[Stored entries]
************
(* ===== verification/PyVal.v ===== *)
(** Dynamically typed Python values: the [Any] of the source.

    [pyval] holds what [cbor2.loads] and callers can hand to the validators.
    [POther id num hashes] stands for a value of any other type (float, Decimal, tag,
    datetime, set, ...); [num] is the integer it compares equal to, if any, since
    [1.0 == 1] makes such a value usable as the dictionary key [1]; [hashes] says whether
    [hash] accepts it.  A dict is
    its list of items in insertion order, with keys distinct under [==]. *)

From S2P Require Import Prelude.

#[local] Set Warnings "-register-all".

Inductive pyval :=
  | PNone
  | PBool (b : bool)
  | PInt (z : Z)
  | PBytes (b : bytes)
  | PStr (s : pystr)
  | PList (l : list pyval)
  | PTuple (l : list pyval)
  | PDict (d : list (pyval * pyval))
  | POther (id : Z) (num : option Z) (hashes : bool).

(** Induction with hypotheses for the elements of lists and dicts. *)
Section PyvalInd.
Context (P : pyval -> Prop).
Context (HNone : P PNone) (HBool : forall b, P (PBool b)) (HInt : forall z, P (PInt z)).
Context (HBytes : forall b, P (PBytes b)) (HStr : forall s, P (PStr s)).
Context (HList : forall l, Forall P l -> P (PList l)).
Context (HTuple : forall l, Forall P l -> P (PTuple l)).
Context (HDict : forall d, Forall (fun kv => P kv.1 /\ P kv.2) d -> P (PDict d)).
Context (HOther : forall i n h, P (POther i n h)).

Fixpoint pyval_ind' (v : pyval) : P v :=
  let fix all (l : list pyval) : Forall P l :=
    match l with
    | [] => List.Forall_nil _
    | x :: l' => List.Forall_cons _ x l' (pyval_ind' x) (all l')
    end in
  let fix items (d : list (pyval * pyval)) : Forall (fun kv => P kv.1 /\ P kv.2) d :=
    match d with
    | [] => List.Forall_nil _
    | (k, x) :: d' => List.Forall_cons _ (k, x) d' (conj (pyval_ind' k) (pyval_ind' x)) (items d')
    end in
  match v with
  | PNone => HNone | PBool b => HBool b | PInt z => HInt z
  | PBytes b => HBytes b | PStr s => HStr s
  | PList l => HList l (all l)
  | PTuple l => HTuple l (all l)
  | PDict d => HDict d (items d)
  | POther i n h => HOther i n h
  end.
End PyvalInd.

(** The integer a value equals as a number ([True == 1], [1.0 == 1]). *)
Definition num_of (v : pyval) : option Z :=
  match v with
  | PInt z => Some z
  | PBool b => Some (if b then 1 else 0)%Z
  | POther _ n _ => n
  | _ => None
  end.

Definition num_eqb (v : pyval) (z : Z) : bool :=
  match num_of v with Some z' => (z' =? z)%Z | None => false end.

(** Python's [==].  Dicts compare as sets of items; two values of unmodelled
    types are equal when they have the same identity or the same integer. *)
Fixpoint py_eq (a b : pyval) {struct a} : bool :=
  let fix list_eq (l m : list pyval) {struct l} : bool :=
    match l, m with
    | [], [] => true
    | x :: l', y :: m' => py_eq x y && list_eq l' m'
    | _, _ => false
    end in
  let fix items_in (d e : list (pyval * pyval)) {struct d} : bool :=
    match d with
    | [] => true
    | (k, v) :: d' => existsb (fun kv => py_eq k kv.1 && py_eq v kv.2) e && items_in d' e
    end in
  match a, b with
  | PNone, PNone => true
  | PBytes x, PBytes y => bool_decide (x = y)
  | PStr x, PStr y => bool_decide (x = y)
  | PList x, PList y => list_eq x y
  | PTuple x, PTuple y => list_eq x y
  | PDict x, PDict y => (length x =? length y)%nat && items_in x y
  | (PInt _ | PBool _), _ =>
      match num_of a with Some z => num_eqb b z | None => false end
  | POther i n _, POther j _ _ => (i =? j)%Z || match n with Some z => num_eqb b z | None => false end
  | POther _ n _, _ => match n with Some z => num_eqb b z | None => false end
  | _, _ => false
  end.

(** Unhashable values: [x in {...}] raises [TypeError] on them. *)
Fixpoint hashable (v : pyval) : bool :=
  match v with
  | PList _ | PDict _ => false
  | PTuple l => forallb hashable l
  | POther _ _ hashes => hashes
  | _ => true
  end.

(** * Type tests *)

(** [type(v) is int] *)
Definition type_is_int (v : pyval) : bool := match v with PInt _ => true | _ => false end.
(** [type(v) is bytes] *)
Definition type_is_bytes (v : pyval) : bool := match v with PBytes _ => true | _ => false end.

(** * Dictionaries keyed by small integers *)

Abbreviation pydict := (list (pyval * pyval)).

(** [d.get(k)] for an [int] key. *)
Fixpoint dict_get (k : Z) (d : pydict) : option pyval :=
  match d with
  | [] => None
  | (k', v) :: d' => if num_eqb k' k then Some v else dict_get k d'
  end.

(** [d[k]]: [KeyError] when the key is missing. *)
Definition dict_item (k : Z) (d : pydict) : res pyval := of_option KeyError (dict_get k d).

Definition all_int_keys (d : pydict) : bool := forallb (fun kv => type_is_int kv.1) d.

(** [set(d) == set(ks)] for a dict whose keys are all [int]. *)
Definition key_set_is (d : pydict) (ks : list Z) : bool :=
  forallb (fun kv => existsb (num_eqb kv.1) ks) d &&
  forallb (fun k => existsb (fun kv => num_eqb kv.1 k) d) ks.

(** A dict literal [{k1: v1, ...}] with [int] keys. *)
Definition py_dict (l : list (Z * pyval)) : pyval := PDict ((fun kv => (PInt kv.1, kv.2)) <$> l).

Definition py_opt {A} (f : A -> pyval) (o : option A) : pyval :=
  match o with Some a => f a | None => PNone end.

Lemma key_set_is_get d ks k :
  key_set_is d ks = true -> In k ks -> exists v, dict_get k d = Some v.
Proof.
  unfold key_set_is. intros H Hk. apply andb_prop in H as [_ H].
  rewrite forallb_forall in H. specialize (H _ Hk). clear Hk.
  induction d as [|[k' v] d IH]; simpl in *; [done|].
  destruct (num_eqb k' k); eauto.
Qed.

Lemma py_eq_bytes v b : py_eq v (PBytes b) = true <-> v = PBytes b.
Proof.
  destruct v as [| | |x| | | | |i [n|]]; cbn; try (split; intros; congruence).
  rewrite bool_decide_eq_true. split; congruence.
Qed.
(* ===== verification/CborCodec.v ===== *)
(** A concrete codec for the class [Cbor]: the RFC 8949 data items the wallet
    uses (integers, byte and text strings, arrays, maps, booleans, null).

    It shows that the laws of [CborLaws] can hold and lets witnesses evaluate.
    Arguments of [2^64] and above, which no RFC 8949 head carries, use the
    reserved additional information 28 followed by a digit count and the
    digits, so that the codec is total. *)

From S2P Require Import Prelude PyVal Sha256 Interfaces.

Open Scope Z_scope.

(** * Encoding *)

Definition lead (major info : Z) : byte := byte_of_Z (major * 32 + info).

(** Number of base-256 digits that hold [n]. *)
Definition digits (n : Z) : nat := Z.to_nat (Z.log2 n / 8 + 1).

Definition head (major n : Z) : bytes :=
  if n <? 24 then [lead major n]
  else if n <? 256 then lead major 24 :: be_bytes 1 n
  else if n <? 65536 then lead major 25 :: be_bytes 2 n
  else if n <? 4294967296 then lead major 26 :: be_bytes 4 n
  else if n <? 18446744073709551616 then lead major 27 :: be_bytes 8 n
  else lead major 28 :: replicate (digits n) Byte.x01 ++ [Byte.x00] ++ be_bytes (digits n) n.

Definition encode_int (z : Z) : bytes := if 0 <=? z then head 0 z else head 1 (-1 - z).

Fixpoint encode (v : pyval) : bytes :=
  match v with
  | PNone => [Byte.xf6]
  | PBool false => [Byte.xf4]
  | PBool true => [Byte.xf5]
  | PInt z => encode_int z
  | PBytes b => head 2 (Z.of_nat (length b)) ++ b
  | PStr s => let b := default [] (utf8_encode s) in head 3 (Z.of_nat (length b)) ++ b
  | PList l => head 4 (Z.of_nat (length l)) ++ concat (map encode l)
  | PDict d => head 5 (Z.of_nat (length d)) ++ concat (map (fun kv => encode kv.1 ++ encode kv.2) d)
  | PTuple _ | POther _ _ _ => []
  end.

(** * Decoding *)

Fixpoint count_ones (l : bytes) : option (nat * bytes) :=
  match l with
  | Byte.x01 :: l' => match count_ones l' with Some (n, r) => Some (S n, r) | None => None end
  | Byte.x00 :: l' => Some (0%nat, l')
  | _ => None
  end.

(** [split n l]: the first [n] bytes and the rest, if there are that many. *)
Definition split_bytes (n : nat) (l : bytes) : option (bytes * bytes) :=
  if (n <=? length l)%nat then Some (take n l, drop n l) else None.

Definition take_value (n : nat) (l : bytes) : option (Z * bytes) :=
  match split_bytes n l with Some (a, r) => Some (be_value a 0, r) | None => None end.

Definition decode_head (l : bytes) : option (Z * Z * bytes) :=
  match l with
  | [] => None
  | b :: r =>
      let major := byteZ b / 32 in
      let info := byteZ b mod 32 in
      let arg :=
        if info <? 24 then Some (info, r)
        else if info =? 24 then take_value 1 r
        else if info =? 25 then take_value 2 r
        else if info =? 26 then take_value 4 r
        else if info =? 27 then take_value 8 r
        else if info =? 28 then
          match count_ones r with Some (n, r') => take_value n r' | None => None end
        else None in
      match arg with Some (n, r') => Some (major, n, r') | None => None end
  end.

Fixpoint pair_up (l : list pyval) : option pydict :=
  match l with
  | [] => Some []
  | k :: v :: l' => cons (k, v) <$> pair_up l'
  | _ => None
  end.

(** [n] consecutive data items.  Every item takes at least one byte, so the
    length of the input is enough fuel. *)
Fixpoint decode_seq (fuel n : nat) (l : bytes) : option (list pyval * bytes) :=
  match n, fuel with
  | O, _ => Some ([], l)
  | S _, O => None
  | S n', S f =>
      let continue (v : option pyval) (r : bytes) :=
        match v, decode_seq f n' r with
        | Some v, Some (vs, r') => Some (v :: vs, r')
        | _, _ => None
        end in
      match decode_head l with
      | None => None
      | Some (major, arg, r) =>
          let k := Z.to_nat arg in
          if major =? 0 then continue (Some (PInt arg)) r
          else if major =? 1 then continue (Some (PInt (-1 - arg))) r
          else if major =? 2 then
            match split_bytes k r with Some (b, r') => continue (Some (PBytes b)) r' | None => None end
          else if major =? 3 then
            match split_bytes k r with
            | Some (b, r') => continue (PStr <$> utf8_decode b) r'
            | None => None
            end
          else if major =? 4 then
            match decode_seq f k r with Some (vs, r') => continue (Some (PList vs)) r' | None => None end
          else if major =? 5 then
            match decode_seq f (2 * k) r with
            | Some (vs, r') => continue (PDict <$> pair_up vs) r'
            | None => None
            end
          else if (major =? 7) && (arg =? 20) then continue (Some (PBool false)) r
          else if (major =? 7) && (arg =? 21) then continue (Some (PBool true)) r
          else if (major =? 7) && (arg =? 22) then continue (Some PNone) r
          else None
      end
  end.

Definition loads (b : bytes) : res pyval :=
  match decode_seq (length b) 1 b with
  | Some ([v], []) => Ok v
  | _ => Err ValueError
  end.

Definition dumps (v : pyval) : res bytes :=
  if cbor_plain v then Ok (encode v) else Err ValueError.

#[export] Instance codec : Cbor := { cbor_loads := loads; cbor_dumps := dumps }.

(** * Decoding inverts encoding *)

Lemma split_bytes_app a r : split_bytes (length a) (a ++ r) = Some (a, r).
Proof.
  unfold split_bytes. rewrite length_app, (proj2 (Nat.leb_le _ _)) by lia.
  by rewrite take_app_length, drop_app_length.
Qed.

Lemma take_value_be n z r :
  0 <= z < 256 ^ Z.of_nat n -> take_value n (be_bytes n z ++ r) = Some (z, r).
Proof.
  intros Hz. unfold take_value.
  replace n with (length (be_bytes n z)) at 1 by apply be_bytes_length.
  rewrite split_bytes_app, be_value_bytes, Z.mod_small by done. done.
Qed.

Lemma count_ones_replicate n r : count_ones (replicate n Byte.x01 ++ Byte.x00 :: r) = Some (n, r).
Proof. induction n; simpl; [done|]. by rewrite IHn. Qed.

Lemma digits_bound n : 0 < n -> n < 256 ^ Z.of_nat (digits n).
Proof.
  intros Hn. unfold digits. pose proof (Z.log2_nonneg n).
  rewrite Z2Nat.id by (pose proof (Z.div_pos (Z.log2 n) 8); lia).
  pose proof (Z.log2_spec n Hn) as [_ Hlt]. eapply Z.lt_le_trans; [exact Hlt|].
  change 256 with (2 ^ 8). rewrite <-Z.pow_mul_r by (pose proof (Z.div_pos (Z.log2 n) 8); lia).
  apply Z.pow_le_mono_r; [lia|].
  pose proof (Z_div_mod_eq_full (Z.log2 n) 8). pose proof (Z.mod_pos_bound (Z.log2 n) 8). lia.
Qed.

Lemma decode_lead major info :
  0 <= major < 8 -> 0 <= info < 32 ->
  byteZ (lead major info) / 32 = major /\ byteZ (lead major info) mod 32 = info.
Proof.
  intros. unfold lead. rewrite byteZ_byte_of_Z by lia.
  split.
  - rewrite Z.div_add_l, Z.div_small by lia. lia.
  - rewrite Z.add_comm, Z.mod_add, Z.mod_small by lia. lia.
Qed.

Lemma decode_head_head major n r :
  0 <= major < 8 -> 0 <= n -> decode_head (head major n ++ r) = Some (major, n, r).
Proof.
  intros Hm Hn. unfold head.
  repeat match goal with |- context [n <? ?b] => destruct (Z.ltb_spec n b) end;
    cbn [app decode_head];
    edestruct (decode_lead major) as [-> ->]; try lia; cbn -[take_value count_ones be_bytes digits replicate app].
  - by rewrite (proj2 (Z.ltb_lt n 24)) by done.
  - by rewrite take_value_be.
  - by rewrite take_value_be.
  - by rewrite take_value_be.
  - by rewrite take_value_be.
  - rewrite <-app_assoc. cbn [app]. rewrite count_ones_replicate, take_value_be; [done|].
    split; [done|]. apply digits_bound. lia.
Qed.

Lemma head_length major n : (1 <= length (head major n))%nat.
Proof. unfold head. repeat case_match; simpl; lia. Qed.

Lemma encode_nonempty v : cbor_plain v = true -> (1 <= length (encode v))%nat.
Proof.
  assert (forall m n l, (1 <= length (head m n ++ l))%nat) as Hh.
  { intros m n l. rewrite length_app. pose proof (head_length m n). lia. }
  destruct v as [|[]|z|b|s|l|l|d|i n]; intros Hv; try discriminate Hv;
    try apply Hh; try (simpl; lia).
  simpl. unfold encode_int. destruct (0 <=? z); apply head_length.
Qed.

Lemma pair_up_flat d : pair_up (concat (map (fun kv => [kv.1; kv.2]) d)) = Some d.
Proof. induction d as [|[k v] d IH]; simpl; [done|]. by rewrite IH. Qed.

Lemma encode_dict_flat d :
  concat (map (fun kv : pyval * pyval => encode kv.1 ++ encode kv.2) d) =
  concat (map encode (concat (map (fun kv => [kv.1; kv.2]) d))).
Proof. induction d as [|[k v] d IH]; simpl; [done|]. by rewrite IH, <-app_assoc. Qed.

Lemma flat_length (d : pydict) :
  length (concat (map (fun kv => [kv.1; kv.2]) d)) = (2 * length d)%nat.
Proof. induction d; simpl in *; lia. Qed.

Lemma flat_plain lo d :
  ascending_keys lo d = true -> forallb (fun kv => cbor_plain kv.2) d = true ->
  forallb cbor_plain (concat (map (fun kv => [kv.1; kv.2]) d)) = true.
Proof.
  revert lo. induction d as [|[k v] d IH]; intros lo; simpl; [done|].
  destruct k; try done. intros Hk Hv. bool_hyps. simpl.
  erewrite IH by done. by rewrite andb_true_r.
Qed.

(** The item sequence of a list of plain values decodes to the list. *)
Lemma decode_seq_encode fuel vs r :
  forallb cbor_plain vs = true -> (length (concat (map encode vs)) <= fuel)%nat ->
  decode_seq fuel (length vs) (concat (map encode vs) ++ r) = Some (vs, r).
Proof.
  revert vs r. induction fuel as [|f IH]; intros [|v vs] r; cbn [map concat length forallb]; try done.
  - intros Hp Hl. bool_hyps. rewrite length_app in Hl.
    pose proof (encode_nonempty v). destruct (cbor_plain v); [|done]. lia.
  - intros Hp Hl. bool_hyps. rename H into Hv, H0 into Hvs. rewrite length_app in Hl.
    pose proof (encode_nonempty v Hv).
    assert (forall r', decode_seq f (length vs) (concat (map encode vs) ++ r') = Some (vs, r')) as IHvs
      by (intros; apply IH; [done|lia]).
    rewrite <-app_assoc. destruct v as [|[]|z|b|s|l|l|d|i n]; try done.
    1-3: cbn [encode app decode_seq]; change (decode_head (?x :: ?y)) with (decode_head ([x] ++ y)).
    1: change [Byte.xf6] with (head 7 22). 2: change [Byte.xf5] with (head 7 21).
    3: change [Byte.xf4] with (head 7 20).
    1-3: rewrite decode_head_head by lia; cbn -[decode_seq]; by rewrite IHvs.
    + cbn [encode decode_seq]. unfold encode_int. destruct (Z.leb_spec 0 z).
      * rewrite decode_head_head by lia. cbn -[decode_seq]. by rewrite IHvs.
      * rewrite decode_head_head by lia. cbn -[decode_seq]. rewrite IHvs.
        by replace (-1 - (-1 - z)) with z by lia.
    + cbn [encode decode_seq]. rewrite <-app_assoc, decode_head_head by lia. cbn -[decode_seq].
      rewrite Nat2Z.id, split_bytes_app, IHvs. done.
    + cbn [encode decode_seq]. simpl in Hv. destruct (utf8_encode s) as [b|] eqn:Es; [|done].
      cbn [default]. rewrite <-app_assoc, decode_head_head by lia. cbn -[decode_seq].
      rewrite Nat2Z.id, split_bytes_app, (utf8_decode_encode _ _ Es). simpl. by rewrite IHvs.
    + cbn [encode decode_seq] in *. rewrite length_app in Hl.
      pose proof (head_length 4 (Z.of_nat (length l))).
      rewrite <-app_assoc, decode_head_head by lia. cbn -[decode_seq].
      rewrite Nat2Z.id, IH by (done || lia). by rewrite IHvs.
    + cbn [encode decode_seq] in *. simpl in Hv. bool_hyps.
      rewrite encode_dict_flat in *. rewrite length_app in Hl.
      pose proof (head_length 5 (Z.of_nat (length d))).
      rewrite <-app_assoc, decode_head_head by lia. cbn -[decode_seq Nat.mul].
      rewrite Nat2Z.id, <-flat_length.
      rewrite IH by (try lia; eapply flat_plain; done).
      rewrite pair_up_flat. cbn -[decode_seq]. by rewrite IHvs.
Qed.

#[export] Instance codec_laws : CborLaws.
Proof.
  constructor. intros v Hv. exists (encode v). split; [|split].
  - cbn. unfold dumps. by rewrite Hv.
  - intros E. pose proof (encode_nonempty v Hv) as H. rewrite E in H. simpl in H. lia.
  - cbn. unfold loads.
    pose proof (decode_seq_encode (length (encode v)) [v] []) as H.
    cbn [map concat forallb length] in H. rewrite !app_nil_r, Hv in H. by rewrite H.
Qed.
************
=== YOUR GOAL ===
Which lines above contain "Prelude"? Show each of them.

=== RESPONSE AREA ===
From S2P Require Import Prelude.
From S2P Require Import Prelude PyVal Sha256 Interfaces.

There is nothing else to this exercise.